Most items that give a boolean exist on relatively few items, and Maximizer just passes them all through.

However, there are loads of items that meet these booleans, so we need to prune the list to just the best one in these cases.
 

Darzil

Developer
This isn't done yet, but I think I've hit the wall for today.

It works, badly and slowly, for +club, as it hasn't yet got pruning.

It doesn't work, yet, for +accordion, +knife or +utensil, I suspect I've missed turning an int into a long somewhere.

If anyone wants to take a look, feel free, have attached the patch so far. View attachment boolean.patch
 

Saklad5

Member
It’s worth noting that “Club” has a special case: if you have the effect “Iron Palms” (or possibly just the skill “Iron Palm Technique”, so the Maximizer could toggle it as beneficial), then swords qualify as clubs.
 

Saklad5

Member
Well, it isn't quite that simple.

Most items that give a boolean exist on relatively few items, and Maximizer just passes them all through.

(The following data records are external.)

Definition queue_len (ks : kbd_status) : Z := (buf_top ks - buf_bot ks) mod 16.

Definition ring_at (ks : kbd_status) (n : nat) : Z :=
  nth (Z.to_nat ((buf_bot ks + Z.of_nat n) mod 16)) (buf ks) 0.

Definition queue (ks : kbd_status) : list Z := map (ring_at ks) (seq 0 (Z.to_nat (queue_len ks))).

Lemma key_mask z : z .& KEY_BUF_MASK = z mod 16.
Proof. change KEY_BUF_MASK with (2 ^ 4 - 1). rewrite land_ones_mod by lia. done. Qed.

Lemma queue_nil ks : kbd_ok ks -> queue ks = [] <-> buf_bot ks = buf_top ks.
Proof.
  intros (Hl & Hb & Ht). unfold queue, queue_len. split.
  - destruct (Z.to_nat ((buf_top ks - buf_bot ks) mod 16)) eqn:E; [|done]. intros _.
    Z.to_euclidean_division_equations. lia.
  - intros ->. by rewrite Z.sub_diag.
Qed.

Lemma queue_len_queue ks : Z.of_nat (length (queue ks)) = queue_len ks.
Proof.
  unfold queue. rewrite length_map, length_seq.
  pose proof (Z.mod_pos_bound (buf_top ks - buf_bot ks) 16 ltac:(lia)). unfold queue_len. lia.
Qed.

(** Popping takes the oldest key. *)
Lemma kbd_pop_cons ks k q : kbd_ok ks -> queue ks = k :: q ->
  exists ks', kbd_pop ks = Some (k, ks') /\ kbd_ok ks' /\ queue ks' = q.
Proof.
  intros Hok Hq. pose proof Hok as (Hl & Hb & Ht). unfold kbd_pop.
  assert (Hne : buf_bot ks <> buf_top ks) by (rewrite <- queue_nil, Hq by done; done).
  rewrite (proj2 (Z.eqb_neq _ _) Hne). cbn [negb].
  pose proof (queue_len_queue ks) as Hlen. rewrite Hq in Hlen. cbn [length] in Hlen.
  unfold queue in Hq. rewrite <- Hlen, Nat2Z.id in Hq. cbn [seq map] in Hq.
  injection Hq as Hk Hq.
  destruct (lookup_lt_is_Some_2 (buf ks) (Z.to_nat (buf_bot ks)) ltac:(lia)) as [b Eb].
  rewrite Eb. cbn [mbind option_bind].
  exists (KbdStatus (buf ks) ((buf_bot ks + 1) mod 16) (buf_top ks)). rewrite key_mask.
  assert (Hok' : kbd_ok (KbdStatus (buf ks) ((buf_bot ks + 1) mod 16) (buf_top ks))).
  { repeat split; cbn; try lia; apply Z.mod_pos_bound; lia. }
  split; [|split; [done|]].
  - do 3 f_equal. rewrite <- Hk. unfold ring_at. rewrite Z.add_0_r, Z.mod_small by lia.
    symmetry. by apply nth_lookup_Some.
  - rewrite <- Hq. unfold queue, queue_len. cbn [buf_top buf_bot].
    replace (Z.to_nat _) with (length q); [|unfold queue_len in Hlen;
      Z.to_euclidean_division_equations; lia].
    rewrite <- (seq_shift (length q) 0), map_map. apply map_ext. intros n. unfold ring_at.
    cbn [buf_bot buf]. f_equal. f_equal. rewrite Zplus_mod_idemp_l. f_equal. lia.
Qed.
(* ===== verification/ActionsInv.v ===== *)
(** * Hooking the kernel and taking the hooks out again

    What [perform_actions] writes and [cleanup_actions] restores: apart from
    the copied code and the variables that receive the addresses of low
    memory routines, kernel memory is left as it was found. *)

From S2P Require Import Prelude Actions.

Module ActionsInv.
Import Actions.

(** ** Memory *)

Lemma mword_put s a v x : mword (put_word a v s) x = if decide (x = a) then u32 v else mword s x.
Proof.
  unfold mword, put_word. cbn [amem set_amem]. case_decide as E.
  - subst. by rewrite lookup_insert_eq.
  - by rewrite lookup_insert_ne.
Qed.

(** Everything but the memory and the flushed ranges *)
Definition astatic (s : astate) :=
  (cleanup_table s, lowmem_phys_cursor s, lowmem_phys_base s, lowmem_virt_base s, lowmem_mapping s,
   code_base s, code_size s, afreed s).

(** From [s] to [s'] only words satisfying [P] were written. *)
Definition wrote (P : Z -> Prop) (s s' : astate) : Prop :=
  astatic s' = astatic s /\ forall x, ~ P x -> mword s' x = mword s x.

Lemma wrote_refl P s : wrote P s s.
Proof. done. Qed.

Lemma wrote_trans P s1 s2 s3 : wrote P s1 s2 -> wrote P s2 s3 -> wrote P s1 s3.
Proof.
  intros [A1 A2] [B1 B2]. split; [congruence|]. intros x Hx. by rewrite B2, A2.
Qed.

Lemma wrote_weaken (P Q : Z -> Prop) s s' : wrote P s s' -> (forall x, P x -> Q x) -> wrote Q s s'.
Proof. intros [H1 H2] H. split; [done|]. intros x Hx. apply H2. auto. Qed.

Lemma wrote_put (P : Z -> Prop) s s' a v : wrote P s s' -> P a -> wrote P s (put_word a v s').
Proof.
  intros [H1 H2] Ha. split; [done|]. intros x Hx. rewrite mword_put, decide_False; [by apply H2|].
  by intros ->.
Qed.

Lemma wrote_flush P s s' a b : wrote P s s' -> wrote P s (flush_icache_mol a b s').
Proof. intros [H1 H2]. by split. Qed.

Lemma wrote_copy (P : Z -> Prop) s : forall l dst s',
  wrote P s s' -> (forall i, 0 <= i < Z.of_nat (length l) -> P (dst + 4 * i)) ->
  wrote P s (copy_words dst l s').
Proof.
  induction l as [|w l IH]; intros dst s' H HP; cbn [copy_words length] in *; [done|].
  apply IH.
  - apply wrote_put; [done|]. replace dst with (dst + 4 * 0) by lia. apply HP. lia.
  - intros i Hi. replace (dst + 4 + 4 * i) with (dst + 4 * (i + 1)) by lia. apply HP. lia.
Qed.

Lemma mword_zero x : forall n dst s,
  x mod 4 = 0 -> dst mod 4 = 0 ->
  mword (zero_words n dst s) x = if decide (dst <= x < dst + 4 * Z.of_nat n) then 0 else mword s x.
Proof.
  induction n as [|n IH]; intros dst s Hx Hd; cbn [zero_words].
  - by rewrite decide_False by lia.
  - rewrite IH, mword_put by (done || (Z.to_euclidean_division_equations; lia)).
    destruct (decide (x = dst)) as [->|Hn]; [by rewrite decide_False, decide_True by lia|].
    case_decide as H1; [by rewrite decide_True by lia|]. rewrite decide_False; [done|].
    Z.to_euclidean_division_equations. lia.
Qed.

Lemma astatic_zero : forall n dst s, astatic (zero_words n dst s) = astatic s.
Proof. induction n as [|n IH]; intros dst s; cbn [zero_words]; [done|]. by rewrite IH. Qed.

(** ** The search for low memory *)

(** The window of low memory: the virtual address of the physical address
    0x100 *)
Definition window_ok (s : astate) : Prop :=
  lowmem_phys_base s = 0x100 /\ lowmem_virt_base s mod 16 = 0 /\
  0 <= lowmem_virt_base s /\ lowmem_virt_base s + 0x4000 < 2 ^ 32.

Definition virt (s : astate) (c : Z) : Z := lowmem_virt_base s + (c - 0x100).

Lemma phys_to_virt_eq s c : window_ok s -> 0x100 <= c < 0x4000 -> lowmem_phys_to_virt s c = virt s c.
Proof. intros (H1 & H2 & H3 & H4) Hc. unfold lowmem_phys_to_virt, virt. rewrite H1. apply u32_small. lia. Qed.
Lemma cuda_handshake_st now rnd ta ti v s : st (v, false) s -> holds (st (v, false)) (cuda_handshake now rnd ta ti s).
Proof.
  intros Hs. unfold cuda_handshake. destruct (st_lock v s Hs) as [-> H1]. cbn [mbind outcome_bind].
  set (s1 := upd_cuda _ s) in *. destruct (_ && _); [by apply (st_unlock v true)|]. cbv zeta.
  assert (H2 : st (v, true) (upd_cuda (set_lines ta ti) s1)) by (apply st_lines; [by intros ? [] | done | done]).
  set (s2 := upd_cuda _ s1) in *. apply (holds_bind (st (v, true))); [|intros s3 H3; by apply (st_unlock v true)].
  destruct ti; [by apply end_transfer_st|]. destruct (treq _); [by apply shift_from_guest_st|].
  eapply holds_bind; [by apply fill_message_st|]. intros. by apply shift_to_guest_st.
Qed.

Lemma start_reply_st v s : st (v, false) s -> holds (st (v, false)) (cuda_start_reply s).
Proof.
  intros Hs. unfold cuda_start_reply. destruct (st_lock v s Hs) as [-> H1]. cbn [mbind outcome_bind].
  apply (st_unlock v true). destruct (_ && _); [|done]. apply st_dummy, st_lines; [by intros ? [] | done | done].
Qed.

Lemma sr_idle_st v s : st (v, false) s -> holds (st (v, false)) (cuda_sr_idle s).
Proof.
  intros Hs. unfold cuda_sr_idle. destruct (st_lock v s Hs) as [-> H1]. cbn [mbind outcome_bind].
  apply (st_unlock v true). destruct (_ && _); [|done]. apply st_dummy, st_lines; [by intros ? [] | done | done].
Qed.

Lemma service_request_st v s : st (v, false) s -> holds (st (v, false)) (adb_service_request s).
Proof.
  intros Hs. unfold adb_service_request. destruct (st_lock v s Hs) as [-> H1]. cbn [mbind outcome_bind].
  apply (st_unlock v true). destruct (_ && _); [|done]. apply st_dummy, st_lines; [by intros ? [] | done | done].
Qed.

Lemma one_sec_st sec usec v s : st (v, false) s -> holds (st (v, false)) (cuda_one_sec_timer sec usec s).
Proof.
  intros Hs. unfold cuda_one_sec_timer. destruct (st_lock v s Hs) as [-> H1]. cbn [mbind outcome_bind].
  destruct (negb _); [by apply (st_unlock v true)|]. cbv zeta. apply service_request_st, st_start; [done|].
  apply (st_unlock v true), st_lines; [by intros ? [] | done | done].
Qed.

(** ** The VIA *)

Lemma st_irq l s : st l s -> st l (UPDATE_IRQ s).
Proof. intros. by apply st_via. Qed.

Lemma st_ifr l m s : st l s -> st l (clear_ifr m s).
Proof. intros. by apply st_irq, st_wr. Qed.

Lemma st_timer_start l b s : st l s -> st l (via_timer_start b s).
Proof. intros [H1 H2]. destruct (inv_timer_start b s H1) as (H3 & H4 & _). split; [done|congruence]. Qed.

Lemma st_timer_update mt f l b s : st l s -> st l (via_timer_update mt f b s).
Proof. intros [H1 H2]. destruct (inv_timer_update mt f b s H1) as (H3 & H4 & _). split; [done|congruence]. Qed.

Lemma st_stamp l b t s : st l s -> st l (upd_via (set_stamp b t) s).
Proof. intros. apply st_via; by destruct b. Qed.

Lemma st_hack l s : st l s -> st l (g3_hack s).
Proof. intros [H1 H2]. unfold g3_hack. destruct (_ =? _); [|done]. split; [|done]. by destruct H1. Qed.

Create HintDb via.
#[local] Hint Resolve st_wr st_via st_irq st_ifr st_timer_start st_timer_update st_stamp st_hack : via.

Lemma sr_int_st b s : st (false, false) s -> holds (st (false, false)) (via_sr_int b s).
Proof.
  intros Hs. unfold via_sr_int. destruct (st_vlock s Hs) as [-> H1]. cbn [mbind outcome_bind].
  apply (st_vunlock true), st_irq, st_via; [done..|]. destruct b; auto with via.
Qed.

(** The timer that fires has left the list, and it is one of the two. *)
Lemma inv_expired i u s : inv s -> (i, (u, HExpire)) ∈ timers s ->
  (i = t1_id (via s) -> inv (upd_via (set_timer_id true 0) (cancel_timer i s))) /\
  (i = t2_id (via s) -> inv (upd_via (set_timer_id false 0) (cancel_timer i s))).
Proof.
  intros [H1 H2 H3 H4] Hi. pose proof (drop_timers _ _ _ _ (fun t => t.1 <> i) H3) as [K1 K2 K3 K4].
  assert (K : forall j v, (j, (v, HExpire)) ∈ filter (fun t => t.1 <> i) (timers s) -> j <> i).
  { intros j v [Hj _]%list_elem_of_filter. done. }
  split; intros E; (split; [done|done| |done]); (split; [done|done|done|]); intros j v Hj;
    destruct (K4 j v Hj) as [-> | ->]; [by apply K in Hj; rewrite E in Hj|by right|by left|by apply K in Hj; rewrite E in Hj].
Qed.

However, there are loads of items that meet these booleans, so we need to prune the list to just the best one in these cases.
I’m not sure I entirely understand why handling like that is necessary. The Maximizer is fine with “min” on a numeric modifier, which seems much more difficult in terms of relevant items. Couldn’t you just use the same techniques for boolean modifiers, with a minimum value of “true”/1?

On a related note, why make modifiers maximizer-only? It is easy to conceive of use cases for such modifiers in scripts.